第14回(経営戦略編):イノベーションはいつも辺境からやってくる。企業が「創造的破壊」を起こすための必要条件とは?

第14回(経営戦略編):イノベーションはいつも辺境からやってくる。企業が「創造的破壊」を起こすための必要条件とは?

ソクラテス代表 寺澤浩一

ソクラテス代表 寺澤浩一

今回は、いま企業の経営戦略にとって最大の関心事ともいえる「イノベーション」について触れたいと思います。

多くの企業でいま問われているのは、組織の変化とイノベーションである。これは誰も異論がないところでしょう。環境変化のスピードが速く、変化に対応できない者は淘汰されます。いま企業は何をすべきなのか。その解を探る手がかりが今回のイノベーション理論です。

イノベーションと聞くと、「イノベーションの父」と言われるシュンペーター教授の「創造的破壊」や、その影響を受けたクリステンセン教授の「イノベーションのジレンマ」を思い起こす方も多いのではないでしょうか。

今回はそれらの解説も含めて、いま企業がイノベーションを実現するための「必要条件」を以下の3つの視点から整理します。

① イノベーションが起こりやすい企業組織の状況
② イノベーションが実現する具体的なプロセス
③ イノベーションを起こすための制度と施策

イノベーションの「十分条件」を示すことは難易度が高すぎますので、イノベーションが起こりやすくなる「ツボ」を整理してご紹介しようという趣旨です。

特に若いビジネスパーソンの皆さんにはイノベーションへの期待がかかっています。今回は上記①〜③をワンセットで知っていただくために少し長文となっていますが、ぜひ参考にしていただきたいと思います。

●日本企業が陥った「イノベーションのジレンマ」とは?

今から30余年前、「Japan as No.1」と言われた時代がありました。日本の自動車産業や電機産業の競争力の高さに注目したハーバード大学の社会学者、エズラ・ヴォーゲル教授が、日本が高度成長を実現した要因を分析し、同名の書籍を出版したのが発端です。

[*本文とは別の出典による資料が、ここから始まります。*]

(** C10 (as stated) fails: two seconds before the seconds of an NTP
    timestamp overflow 32 bits, the round selects a sample and requests a
    correction; three seconds later the re-probe raises when it packs its
    transmit timestamp, the round ends in the [except] branch, and
    [last_success_time] keeps its old value 0. *)
Lemma tick_leaves_success_time_counterexample :
  exists selected w1 w2,
    _choose_server Scenario.one_server true 800 Scenario.rollover_world
      = (Ok (Some selected), w1) /\
    tick Scenario.one_server true true Scenario.install Scenario.rollover_world
      = (Ok TickDone, w2) /\
    requests (log w2) <> [] /\
    last_result (state w2)
      = Some (error_result "'I' format requires 0 <= number <= 4294967295") /\
    last_success_time (state w2) = last_success_time (state Scenario.rollover_world) /\
    ~ (last_success_time (state w2) == wall w2)%Q.
Proof.
  eexists _, _, _. split; [vm_compute; reflexivity|].
  split; [vm_compute; reflexivity|].
  split; [vm_compute; discriminate|].
  split; [vm_compute; reflexivity|].
  split; [vm_compute; reflexivity|].
  vm_compute. discriminate.
Qed.

(** ** The wait between rounds and cancellation *)

Lemma half_lt (j i : Z) : (inject_Z j / 2 < inject_Z i)%Q <-> (j < 2 * i)%Z.
Proof. unfold Qlt, Qdiv, Qmult, Qinv, inject_Z. simpl. lia. Qed.

Lemma half_succ (slept : Q) (j : Z) :
  (slept == inject_Z j / 2)%Q -> (slept + (1 # 2) == inject_Z (j + 1) / 2)%Q.
Proof.
  intros H. rewrite H. unfold Qeq, Qdiv, Qmult, Qinv, Qplus, inject_Z. simpl. lia.
Qed.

この本のミソは、タイトルが“is”ではなく“as”だったことです。ヴォーゲル教授は決して日本がNo.1であると断言したわけではありません。副題に「Lessons for America:アメリカへの教訓」とあるように、日本企業の自尊心をくすぐり、米国企業に刺激を与えて奮起させる目的があったようです。

実際に、日本がバブル景気の頂点だった1989年の時価総額ランキングでは、世界のベスト10にNTTや大手銀行など日本企業が7社ランクインし、ベスト50には38社が入っていました。それが2022年12月末時点では、ベスト50社に登場するのは31位のトヨタだけです。まさに様変わりしてしまったのですね。

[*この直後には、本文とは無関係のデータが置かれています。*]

(** X2: [unsubscribe] undoes the [subscribe] that returned it: the channel
    is as it was before the two calls, whatever else was subscribed. *)
Theorem unsubscribe_undoes_subscribe (ev : option string) (cb : nat) (w : world) :
  unsubscribe ev cb (subscribe ev cb w) = w.
Proof.
  unfold unsubscribe, subscribe, add_listener. destruct w as [ch c s n cs ls cl ps t].
  unfold with_chan. simpl. f_equal. destruct ch as [a b r cl' nm k cu l]. simpl.
  unfold set_listeners. simpl. f_equal. unfold removeListener.
  rewrite rev_app_distr. simpl. rewrite String.eqb_refl, Nat.eqb_refl. simpl.
  apply rev_involutive.
Qed.

(** X3: [unsubscribe] of a callback that is not (or no longer) subscribed
    under that name changes nothing, so calling it twice is harmless. *)
Theorem unsubscribe_absent_is_noop (ev : option string) (cb : nat) (w : world) :
  ~ In (default "message" ev, LSub cb) (listeners (chan w)) ->
  unsubscribe ev cb w = w.
Proof.
  intros Hn. unfold unsubscribe. apply with_chan_same.
  rewrite removeListener_absent by done. apply set_listeners_same.
Qed.

Lemma unsubscribe_absent_is_noop_witness :
  unsubscribe (Some "bar") 7 tailing_channel = tailing_channel.
Proof.
  apply unsubscribe_absent_is_noop. vm_compute.
  intros H. repeat (destruct H as [H|H]; [discriminate H|]). exact H.
Defined.

(** X4: [unsubscribe] removes exactly one registration, the one added last
    for that name and callback; every other listener, the resolvers the
    channel itself put on 'collection' and 'ready' included, stays in
    place and in order, and nothing else of the channel changes. *)
Theorem unsubscribe_removes_one (ev : option string) (cb : nat) (w : world) :
  In (default "message" ev, LSub cb) (listeners (chan w)) ->
  exists l1 l2,
    listeners (chan w) = l1 ++ (default "message" ev, LSub cb) :: l2 /\
    ~ In (default "message" ev, LSub cb) l2 /\
    unsubscribe ev cb w = with_chan (set_listeners (l1 ++ l2)) w.
Proof.
  intros Hin. destruct (removeListener_present _ _ _ Hin) as (l1 & l2 & E & Hn & R).
  exists l1, l2. split; [done|]. split; [done|].
  unfold unsubscribe, with_chan. simpl. by rewrite R.
Qed.

Lemma unsubscribe_removes_one_witness :
  exists l1 l2,
    listeners (chan tailing_channel) = l1 ++ ("message", LSub 8) :: l2 /\
    ~ In ("message", LSub 8) l2 /\
    unsubscribe None 8 tailing_channel = with_chan (set_listeners (l1 ++ l2)) tailing_channel.
Proof.
  apply (unsubscribe_removes_one None 8 tailing_channel).
  vm_compute. right. by left.
Defined.

(** ** create *)

Lemma with_creating_same w : with_creating (creating w) w = w.
Proof. by destruct w. Qed.

Lemma create_retry_turn (w w' : world) :
  db (conn w) = true ->
  macro (CreateDone (Some "collection already exists")) w = Some w' ->
  w' = w.
Proof.
  intros Hdb H. simpl in H. destruct (creating w) as [|n] eqn:Hc; [done|].
  injection H as <-. unfold create. simpl. rewrite Hdb.
  rewrite <- (with_creating_same w) at 2. rewrite Hc. by destruct w.
Qed.

(** X5: when [createCollection] answers 'collection already exists' on a
    connected channel, the request is issued again and nothing else
    happens, however often the answer comes: after any number of such
    answers a channel at rest is exactly as it was, with the same requests
    in flight, no 'error' emitted, no collection set and no stream opened. *)
Theorem create_retries_when_collection_exists (n : nat) (w : world) :
  db (conn w) = true ->
  (0 < creating w)%nat ->
  settle w = w ->
  run (replicate n (CreateDone (Some "collection already exists"))) w = Some w.
Proof.
  intros Hdb Hc Hs. induction n as [|n IH]; [done|].
  change (replicate (S n) ?x) with (x :: replicate n x).
  cbn [run]. unfold step.
  destruct (macro (CreateDone (Some "collection already exists")) w) as [w'|] eqn:Hm.
  - apply (create_retry_turn w w' Hdb) in Hm. subst w'. cbn [fmap option_fmap option_map].
    rewrite Hs. exact IH.
  - exfalso. simpl in Hm. destruct (creating w); [lia|done].
Qed.

Lemma create_retries_when_collection_exists_witness :
  run (replicate 3 (CreateDone (Some "collection already exists"))) fresh_channel
  = Some fresh_channel.
Proof.
  apply (create_retries_when_collection_exists 3 fresh_channel).
  - reflexivity.
  - vm_compute. lia.
  - vm_compute. reflexivity.
Defined.

Lemma count_zero_lookup {A} (P : A -> bool) (l : list A) i x :
  count P l = 0%nat -> l !! i = Some x -> P x = false.
Proof.
  intros Hz Hl. destruct (P x) eqn:E; [|done].
  pose proof (count_lookup P i x l Hl E). lia.
Qed.

Lemma cursor_closed_none c w : open_streams w = 0%nat -> cursor_closed c w = w.
Proof.
  intros Ho. unfold cursor_closed. destruct (cursors w !! c) as [cr|] eqn:Hc; [|done].
  by rewrite (count_zero_lookup _ _ _ _ Ho Hc).
Qed.

Lemma listen_job_stranded r w :
  stranded w -> stranded (listen_job r w) /\ inert w (listen_job r w).
Proof.
  intros S. pose proof S as (Hk & Hc & Hw & Ho). unfold listen_job.
  destruct (listens w !! r) as [rn|]; [|split; [done | apply inert_refl]].
  destruct (l_latest rn); try (split; [done | apply inert_refl]).
  destruct (l_close rn); try (split; [done | apply inert_refl]).
  destruct (l_fin rn); try (split; [done | apply inert_refl]).
  unfold listen_then. simpl. rewrite Hk.
  split; [done|]. repeat split; simpl; try done. apply length_insert.
Qed.

Lemma settle_stranded w : stranded w -> stranded (settle w) /\ inert w (settle w).
Proof.
  intros S. unfold settle.
  set (w1 := with_listens (latest_job w <$> listens w) w).
  assert (S1 : stranded w1 /\ inert w w1).
  { split; [done|]. repeat split; simpl; try done. apply length_fmap. }
  set (w2 := for_each _ _ w1).
  assert (S2 : stranded w2 /\ inert w w2).
  { apply (for_each_preserves (fun w' => stranded w' /\ inert w w')); [|done].
    intros i w' [Sw Iw]. destruct (listen_job_stranded i w' Sw) as [S' I'].
    split; [done|]. by eapply inert_trans. }
  destruct S2 as [S2 I2]. split; [done|].
  eapply inert_trans; [exact I2|]. repeat split; simpl; try done.
  intros p pb Hp Hs. rewrite list_lookup_fmap, Hp. simpl.
  unfold publish_job. by rewrite Hs.
Qed.

Lemma macro_stranded l w w' :
  stranded w -> macro l w = Some w' -> stranded w' /\ inert w w'.
Proof.
  intros S H. pose proof S as (Hk & Hc & Hw & Ho). destruct l; simpl in H.
  - injection H as <-. split; [done|]. by repeat split.
  - injection H as <-. split; [done|]. by repeat split.
  - injection H as <-. unfold publish, ready. rewrite Hk.
    split; [done|]. repeat split; simpl; try done.
    intros p pb Hpb _. by apply lookup_app_l_Some.
  - unfold close in H. simpl in H.
    destruct (cursor (chan w)); injection H as <-; (split; [done|]); by repeat split.
  - destruct (db (conn w)); [done|]. injection H as <-.
    split; [|by repeat split]. repeat split; simpl; try done. lia.
  - injection H as <-. split; [done|]. by repeat split.
  - by rewrite Hc in H.
  - destruct (listens w !! r) as [rn|] eqn:Hl; [|done].
    destruct (l_latest rn); try done.
    unfold latest_inserted, store_insert, store_skip in H.
    destruct o; simpl in H; injection H as <-; (split; [done|]);
      repeat split; simpl; try done; apply length_insert.
  - destruct (pubs w !! p) as [pb|] eqn:Hpb; [|done].
    destruct (p_state pb) eqn:Hs; try done.
    unfold publish_inserted, store_insert, store_skip in H.
    destruct o; simpl in H; injection H as <-; (split; [done|]);
      repeat split; simpl; try done;
      intros p' pb' Hp' Hs'; (rewrite list_lookup_insert_ne; [done|]);
      intros ->; congruence.
  - destruct who as [r|i].
    + destruct (listens w !! r) as [rn|]; [|done].
      destruct (l_close rn); [|done]. injection H as <-.
      rewrite cursor_closed_none by done.
      split; [done|]. repeat split; simpl; try done. apply length_alter.
    + destruct (closes w !! i) as [[c|]|]; try done. injection H as <-.
      rewrite cursor_closed_none by done. split; [done|]. by repeat split.
  - destruct (cursors w !! c) as [cr|] eqn:Hl; [|done].
    by rewrite (count_zero_lookup _ _ _ _ Ho Hl) in H.
  - destruct (cursors w !! c) as [cr|] eqn:Hl; [|done].
    by rewrite (count_zero_lookup _ _ _ _ Ho Hl) in H.
  - injection H as <-. split; [done|]. by repeat split.
  - injection H as <-. split; [done|]. by repeat split.
  - injection H as <-. split; [done|]. by repeat split.
Qed.

Lemma run_stranded ls w w' :
  stranded w -> run ls w = Some w' -> stranded w' /\ inert w w'.
Proof.
  revert w. induction ls as [|l ls IH]; intros w S H; simpl in H.
  - injection H as <-. split; [done | apply inert_refl].
  - unfold step in H. destruct (macro l w) as [w1|] eqn:Hm; [|done]. simpl in H.
    destruct (macro_stranded _ _ _ S Hm) as [S1 I1].
    destruct (settle_stranded _ S1) as [S2 I2].
    destruct (IH _ S2 H) as [S3 I3]. split; [done|].
    eapply inert_trans; [exact I1|]. by eapply inert_trans.
Qed.

(** X6: a [createCollection] error other than 'collection already exists'
    is final.  When it arrives for the only outstanding request of a channel
    that has no collection and no open stream, the error goes to the 'error'
    callbacks and to no one else, and through every later run of the
    event loop no further callback is called, no provisioning run is
    started, no stream is opened and the collection stays unset. *)
Theorem failed_create_is_final (msg : string) (w : world) (ls : list label) (w' : world) :
  collection (chan w) = None -> creating w = 1%nat ->
  connect_waiters (conn w) = 0%nat -> open_streams w = 0%nat ->
  msg <> "collection already exists" ->
  run (CreateDone (Some msg) :: ls) w = Some w' ->
  trace w' = trace w ++ calls (listeners (chan w)) "error" (AErr msg) /\
  stranded w' /\
  length (cursors w') = length (cursors w) /\
  length (listens w') = length (listens w).
Proof.
  intros Hk Hc Hw Ho Hmsg H. simpl in H. unfold step in H. simpl in H.
  rewrite Hc in H. simpl in H. unfold create_callback in H.
  apply String.eqb_neq in Hmsg. rewrite Hmsg in H. simpl in H.
  set (w0 := with_creating 0 w) in *.
  assert (S0 : stranded w0) by done.
  destruct (throws "error" (listeners (chan w))) eqn:Ht.
  - destruct (settle_stranded _ S0) as [S1 I1].
    destruct (run_stranded _ _ _ S1 H) as [S2 I2].
    destruct (inert_trans _ _ _ I1 I2) as (T & L & C & K & P).
    assert (Hcalls : calls (listeners (chan w)) "error" (AErr msg) = []).
    { unfold calls, throws in *. simpl in Ht.
      destruct (listeners_of "error" (listeners (chan w))); [done | discriminate Ht]. }
    rewrite Hcalls, app_nil_r.
    split; [exact T|]. split; [exact S2|]. split; [exact C | exact L].
  - pose proof (emit_frame "error" (AErr msg) w0) as F.
    pose proof (emit_job_frame "error" (AErr msg) w0) as J.
    pose proof (emit_trace "error" (AErr msg) w0) as T0.
    set (w1 := emit "error" (AErr msg) w0) in *.
    assert (S1 : stranded w1).
    { destruct F as (_ & _ & Fk & _ & _ & Fc & _ & Fcr & Fcs & _).
      unfold stranded, open_streams. by rewrite Fk, Fc, Fcr, Fcs. }
    destruct (settle_stranded _ S1) as [S2 I2].
    destruct (run_stranded _ _ _ S2 H) as [S3 I3].
    destruct (inert_trans _ _ _ I2 I3) as (T & L & C & K & P).
    destruct F as (_ & _ & Fk & _ & _ & _ & _ & _ & Fcs & _).
    destruct J as (_ & _ & _ & _ & _ & _ & _ & Jl & _ & _).
    split; [by rewrite T, T0|]. split; [done|]. split.
    + by rewrite C, Fcs.
    + by rewrite L, Jl.
Qed.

※フォースタートアップス社の情報プラットフォーム「STARTUP DB」より

この日本企業の停滞は「失われた30年」と言われ、その原因は「イノベーションのジレンマ」で説明されています。日本企業は既存製品の高機能化や、国内の業界内での差別化などに目を奪われた結果、消費者ニーズの変化や新しい革新的な技術を軽視し、その地位を失っていきました。ガラケーがiOSやAndroidスマホに取って代わられ、洗濯機などの白モノ家電が中国メーカーに敗れたのは、それらの「破壊的」イノベーションに対応できず、過去の成功体験に溺れた結果だとも言えます。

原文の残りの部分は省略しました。